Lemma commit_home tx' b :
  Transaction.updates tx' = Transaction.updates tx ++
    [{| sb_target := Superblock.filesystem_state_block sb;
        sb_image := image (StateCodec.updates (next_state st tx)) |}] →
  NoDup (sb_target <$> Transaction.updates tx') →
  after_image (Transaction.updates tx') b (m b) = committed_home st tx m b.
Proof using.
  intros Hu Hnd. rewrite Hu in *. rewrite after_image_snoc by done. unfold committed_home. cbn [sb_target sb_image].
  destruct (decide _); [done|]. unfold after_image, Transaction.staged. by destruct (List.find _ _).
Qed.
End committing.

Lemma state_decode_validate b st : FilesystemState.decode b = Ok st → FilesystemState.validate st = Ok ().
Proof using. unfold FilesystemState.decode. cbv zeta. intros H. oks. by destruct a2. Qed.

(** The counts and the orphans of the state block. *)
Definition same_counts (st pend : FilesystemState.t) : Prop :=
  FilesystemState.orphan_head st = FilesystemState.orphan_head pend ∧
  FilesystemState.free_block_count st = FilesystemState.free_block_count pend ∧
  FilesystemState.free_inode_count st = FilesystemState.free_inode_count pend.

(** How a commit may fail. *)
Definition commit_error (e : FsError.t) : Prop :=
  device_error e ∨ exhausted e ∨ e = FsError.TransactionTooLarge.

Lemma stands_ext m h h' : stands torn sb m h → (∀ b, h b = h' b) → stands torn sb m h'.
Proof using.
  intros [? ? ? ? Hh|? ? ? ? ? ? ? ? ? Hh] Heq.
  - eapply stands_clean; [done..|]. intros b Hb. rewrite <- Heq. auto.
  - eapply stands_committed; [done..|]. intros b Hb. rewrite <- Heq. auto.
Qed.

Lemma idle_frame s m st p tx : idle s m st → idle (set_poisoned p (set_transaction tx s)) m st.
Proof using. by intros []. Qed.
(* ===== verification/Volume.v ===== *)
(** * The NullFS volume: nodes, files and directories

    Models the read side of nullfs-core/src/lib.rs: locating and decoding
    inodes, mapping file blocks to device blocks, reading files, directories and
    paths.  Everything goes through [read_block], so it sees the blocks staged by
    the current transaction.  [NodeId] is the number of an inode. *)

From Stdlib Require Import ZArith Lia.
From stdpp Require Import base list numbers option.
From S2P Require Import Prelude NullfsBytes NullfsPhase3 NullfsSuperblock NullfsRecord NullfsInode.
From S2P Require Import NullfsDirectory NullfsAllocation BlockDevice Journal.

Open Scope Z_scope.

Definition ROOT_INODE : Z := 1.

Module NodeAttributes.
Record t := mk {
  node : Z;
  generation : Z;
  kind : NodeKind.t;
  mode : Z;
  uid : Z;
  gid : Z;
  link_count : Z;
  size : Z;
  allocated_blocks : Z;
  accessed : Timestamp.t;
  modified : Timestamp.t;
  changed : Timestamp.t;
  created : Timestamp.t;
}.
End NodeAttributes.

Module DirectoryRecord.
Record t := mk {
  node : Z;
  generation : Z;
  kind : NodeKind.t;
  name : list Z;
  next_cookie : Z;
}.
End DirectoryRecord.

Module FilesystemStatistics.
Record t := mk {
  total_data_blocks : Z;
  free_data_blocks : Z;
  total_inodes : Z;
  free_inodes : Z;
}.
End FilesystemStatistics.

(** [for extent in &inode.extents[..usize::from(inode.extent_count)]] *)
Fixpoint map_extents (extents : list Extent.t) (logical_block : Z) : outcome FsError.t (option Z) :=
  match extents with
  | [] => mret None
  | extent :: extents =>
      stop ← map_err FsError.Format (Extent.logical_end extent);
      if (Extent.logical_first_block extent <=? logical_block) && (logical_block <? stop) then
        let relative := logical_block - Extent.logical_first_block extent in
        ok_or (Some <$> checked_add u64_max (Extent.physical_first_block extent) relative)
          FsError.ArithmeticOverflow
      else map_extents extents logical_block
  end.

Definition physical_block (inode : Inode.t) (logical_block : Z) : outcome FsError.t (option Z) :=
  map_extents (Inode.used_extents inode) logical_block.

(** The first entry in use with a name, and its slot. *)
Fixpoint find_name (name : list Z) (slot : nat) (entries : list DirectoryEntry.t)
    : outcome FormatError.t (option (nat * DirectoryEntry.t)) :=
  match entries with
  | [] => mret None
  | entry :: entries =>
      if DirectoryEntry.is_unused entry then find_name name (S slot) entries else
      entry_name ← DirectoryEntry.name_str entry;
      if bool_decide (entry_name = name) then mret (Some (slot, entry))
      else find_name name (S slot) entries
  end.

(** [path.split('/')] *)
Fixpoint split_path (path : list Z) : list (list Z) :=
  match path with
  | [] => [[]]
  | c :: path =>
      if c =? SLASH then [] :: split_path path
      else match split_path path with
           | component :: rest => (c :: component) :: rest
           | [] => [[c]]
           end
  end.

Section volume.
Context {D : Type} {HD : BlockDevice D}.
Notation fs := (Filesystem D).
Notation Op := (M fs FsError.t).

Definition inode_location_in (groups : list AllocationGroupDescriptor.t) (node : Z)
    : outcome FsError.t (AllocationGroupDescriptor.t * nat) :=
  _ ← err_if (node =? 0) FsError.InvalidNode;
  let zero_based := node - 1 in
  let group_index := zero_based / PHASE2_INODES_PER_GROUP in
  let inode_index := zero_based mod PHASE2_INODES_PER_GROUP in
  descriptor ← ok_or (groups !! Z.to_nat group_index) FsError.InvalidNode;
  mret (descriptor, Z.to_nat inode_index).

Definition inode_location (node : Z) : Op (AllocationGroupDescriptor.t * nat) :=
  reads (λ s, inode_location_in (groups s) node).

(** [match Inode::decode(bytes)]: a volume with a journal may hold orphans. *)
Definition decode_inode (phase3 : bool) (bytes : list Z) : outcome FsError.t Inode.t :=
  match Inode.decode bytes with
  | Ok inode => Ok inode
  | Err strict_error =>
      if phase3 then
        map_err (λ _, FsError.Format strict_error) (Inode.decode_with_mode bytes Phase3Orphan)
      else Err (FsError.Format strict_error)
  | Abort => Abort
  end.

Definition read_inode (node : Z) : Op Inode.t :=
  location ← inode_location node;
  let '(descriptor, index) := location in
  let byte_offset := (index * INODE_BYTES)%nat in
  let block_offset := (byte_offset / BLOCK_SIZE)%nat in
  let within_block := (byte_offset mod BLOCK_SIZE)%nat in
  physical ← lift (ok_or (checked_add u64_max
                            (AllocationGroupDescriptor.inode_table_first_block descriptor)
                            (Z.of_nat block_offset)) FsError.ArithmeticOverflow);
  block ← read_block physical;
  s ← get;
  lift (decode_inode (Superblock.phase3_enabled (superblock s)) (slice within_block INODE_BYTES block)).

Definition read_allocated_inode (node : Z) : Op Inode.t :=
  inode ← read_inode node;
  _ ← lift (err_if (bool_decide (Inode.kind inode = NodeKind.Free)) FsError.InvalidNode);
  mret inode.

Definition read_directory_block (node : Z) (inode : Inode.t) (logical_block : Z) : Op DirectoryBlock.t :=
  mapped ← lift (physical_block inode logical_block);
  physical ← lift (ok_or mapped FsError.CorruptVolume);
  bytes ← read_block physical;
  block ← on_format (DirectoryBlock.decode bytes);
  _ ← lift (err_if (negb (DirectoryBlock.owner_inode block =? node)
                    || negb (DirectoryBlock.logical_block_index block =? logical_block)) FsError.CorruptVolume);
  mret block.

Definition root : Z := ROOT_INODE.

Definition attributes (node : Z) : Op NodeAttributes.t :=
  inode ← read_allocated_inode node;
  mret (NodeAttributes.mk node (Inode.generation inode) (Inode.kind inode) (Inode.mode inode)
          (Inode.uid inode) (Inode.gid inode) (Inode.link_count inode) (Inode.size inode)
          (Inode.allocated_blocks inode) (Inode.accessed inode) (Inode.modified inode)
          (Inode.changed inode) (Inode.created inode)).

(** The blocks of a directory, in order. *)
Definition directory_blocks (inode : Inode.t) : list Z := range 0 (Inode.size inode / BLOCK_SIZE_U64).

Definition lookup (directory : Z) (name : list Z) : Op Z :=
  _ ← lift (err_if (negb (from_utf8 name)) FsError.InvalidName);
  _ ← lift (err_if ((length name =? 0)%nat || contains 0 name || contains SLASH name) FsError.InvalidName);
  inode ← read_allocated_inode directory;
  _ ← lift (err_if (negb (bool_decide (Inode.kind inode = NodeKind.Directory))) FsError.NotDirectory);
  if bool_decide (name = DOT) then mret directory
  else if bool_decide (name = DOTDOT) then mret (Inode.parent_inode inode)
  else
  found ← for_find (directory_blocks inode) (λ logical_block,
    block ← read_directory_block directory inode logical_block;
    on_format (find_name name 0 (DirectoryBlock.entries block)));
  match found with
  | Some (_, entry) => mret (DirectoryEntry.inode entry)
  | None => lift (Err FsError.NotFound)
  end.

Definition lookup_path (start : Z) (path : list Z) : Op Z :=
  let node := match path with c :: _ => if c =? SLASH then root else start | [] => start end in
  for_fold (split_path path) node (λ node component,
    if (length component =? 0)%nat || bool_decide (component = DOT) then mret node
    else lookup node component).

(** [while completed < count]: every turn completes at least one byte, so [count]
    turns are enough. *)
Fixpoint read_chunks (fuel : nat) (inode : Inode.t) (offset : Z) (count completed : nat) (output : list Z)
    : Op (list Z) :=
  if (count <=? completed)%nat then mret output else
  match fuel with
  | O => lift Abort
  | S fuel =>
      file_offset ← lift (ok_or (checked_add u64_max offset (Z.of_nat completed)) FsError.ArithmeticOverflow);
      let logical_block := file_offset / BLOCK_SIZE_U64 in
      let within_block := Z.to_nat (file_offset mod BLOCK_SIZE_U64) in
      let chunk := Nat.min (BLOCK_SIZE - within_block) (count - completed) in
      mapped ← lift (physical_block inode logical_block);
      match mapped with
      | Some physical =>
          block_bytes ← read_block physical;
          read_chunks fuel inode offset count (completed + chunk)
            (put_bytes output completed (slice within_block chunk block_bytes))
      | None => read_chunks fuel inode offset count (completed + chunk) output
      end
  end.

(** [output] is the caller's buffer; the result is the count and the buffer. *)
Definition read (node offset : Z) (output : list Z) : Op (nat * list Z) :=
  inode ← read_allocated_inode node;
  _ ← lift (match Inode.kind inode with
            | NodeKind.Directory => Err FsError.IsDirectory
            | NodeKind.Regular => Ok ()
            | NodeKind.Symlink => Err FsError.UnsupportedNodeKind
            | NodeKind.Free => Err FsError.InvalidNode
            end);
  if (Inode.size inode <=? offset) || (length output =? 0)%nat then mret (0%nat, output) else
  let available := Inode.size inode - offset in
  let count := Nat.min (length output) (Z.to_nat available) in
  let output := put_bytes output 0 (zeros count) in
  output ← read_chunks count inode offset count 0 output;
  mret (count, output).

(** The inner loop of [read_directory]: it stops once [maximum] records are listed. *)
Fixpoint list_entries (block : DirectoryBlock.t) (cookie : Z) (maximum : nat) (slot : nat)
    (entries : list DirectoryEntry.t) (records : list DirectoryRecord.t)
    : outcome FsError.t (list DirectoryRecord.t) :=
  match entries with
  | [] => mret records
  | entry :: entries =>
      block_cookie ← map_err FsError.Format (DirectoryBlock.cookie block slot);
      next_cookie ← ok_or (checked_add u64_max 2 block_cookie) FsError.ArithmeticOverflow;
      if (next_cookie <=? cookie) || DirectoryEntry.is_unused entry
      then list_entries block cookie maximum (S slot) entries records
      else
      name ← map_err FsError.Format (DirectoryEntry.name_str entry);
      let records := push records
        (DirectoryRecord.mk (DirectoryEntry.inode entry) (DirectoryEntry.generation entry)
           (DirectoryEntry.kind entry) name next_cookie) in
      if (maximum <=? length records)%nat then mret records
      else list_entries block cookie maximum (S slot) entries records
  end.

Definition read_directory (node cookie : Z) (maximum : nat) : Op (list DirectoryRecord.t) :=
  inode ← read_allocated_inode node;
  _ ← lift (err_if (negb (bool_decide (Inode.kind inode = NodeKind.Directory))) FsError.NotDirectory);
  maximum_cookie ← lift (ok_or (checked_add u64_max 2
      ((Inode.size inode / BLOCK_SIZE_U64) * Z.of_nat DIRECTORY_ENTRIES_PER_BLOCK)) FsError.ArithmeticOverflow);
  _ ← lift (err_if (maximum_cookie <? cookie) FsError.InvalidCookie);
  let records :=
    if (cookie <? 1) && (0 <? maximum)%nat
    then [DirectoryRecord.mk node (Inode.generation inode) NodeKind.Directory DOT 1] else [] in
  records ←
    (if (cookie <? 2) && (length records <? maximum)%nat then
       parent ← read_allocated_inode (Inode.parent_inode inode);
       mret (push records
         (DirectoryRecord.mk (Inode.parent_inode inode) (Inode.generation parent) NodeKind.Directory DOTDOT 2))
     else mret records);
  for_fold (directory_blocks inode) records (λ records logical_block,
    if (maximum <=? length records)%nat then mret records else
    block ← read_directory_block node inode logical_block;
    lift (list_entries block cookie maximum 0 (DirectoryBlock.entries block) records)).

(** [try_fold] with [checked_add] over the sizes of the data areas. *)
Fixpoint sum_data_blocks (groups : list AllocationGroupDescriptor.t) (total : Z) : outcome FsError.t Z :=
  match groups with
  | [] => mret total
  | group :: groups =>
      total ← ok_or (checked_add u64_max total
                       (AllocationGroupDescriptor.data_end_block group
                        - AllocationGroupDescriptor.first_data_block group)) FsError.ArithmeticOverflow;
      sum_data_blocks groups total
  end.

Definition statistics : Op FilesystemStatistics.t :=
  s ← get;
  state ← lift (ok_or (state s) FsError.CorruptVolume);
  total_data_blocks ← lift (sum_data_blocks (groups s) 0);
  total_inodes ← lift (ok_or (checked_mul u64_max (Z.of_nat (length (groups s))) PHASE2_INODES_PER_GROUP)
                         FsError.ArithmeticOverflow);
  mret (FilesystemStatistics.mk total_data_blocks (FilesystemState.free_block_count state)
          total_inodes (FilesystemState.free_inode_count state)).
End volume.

### Work to complete
Output exactly the lines of the material above from the one containing "(Inode.uid inode) (Inode.gid" up to and including the one containing "(from_utf8 name)) FsError.InvalidName);".

### Output of the exercise
          (Inode.uid inode) (Inode.gid inode) (Inode.link_count inode) (Inode.size inode)
          (Inode.allocated_blocks inode) (Inode.accessed inode) (Inode.modified inode)
          (Inode.changed inode) (Inode.created inode)).

(** The blocks of a directory, in order. *)
Definition directory_blocks (inode : Inode.t) : list Z := range 0 (Inode.size inode / BLOCK_SIZE_U64).

Definition lookup (directory : Z) (name : list Z) : Op Z :=
  _ ← lift (err_if (negb (from_utf8 name)) FsError.InvalidName);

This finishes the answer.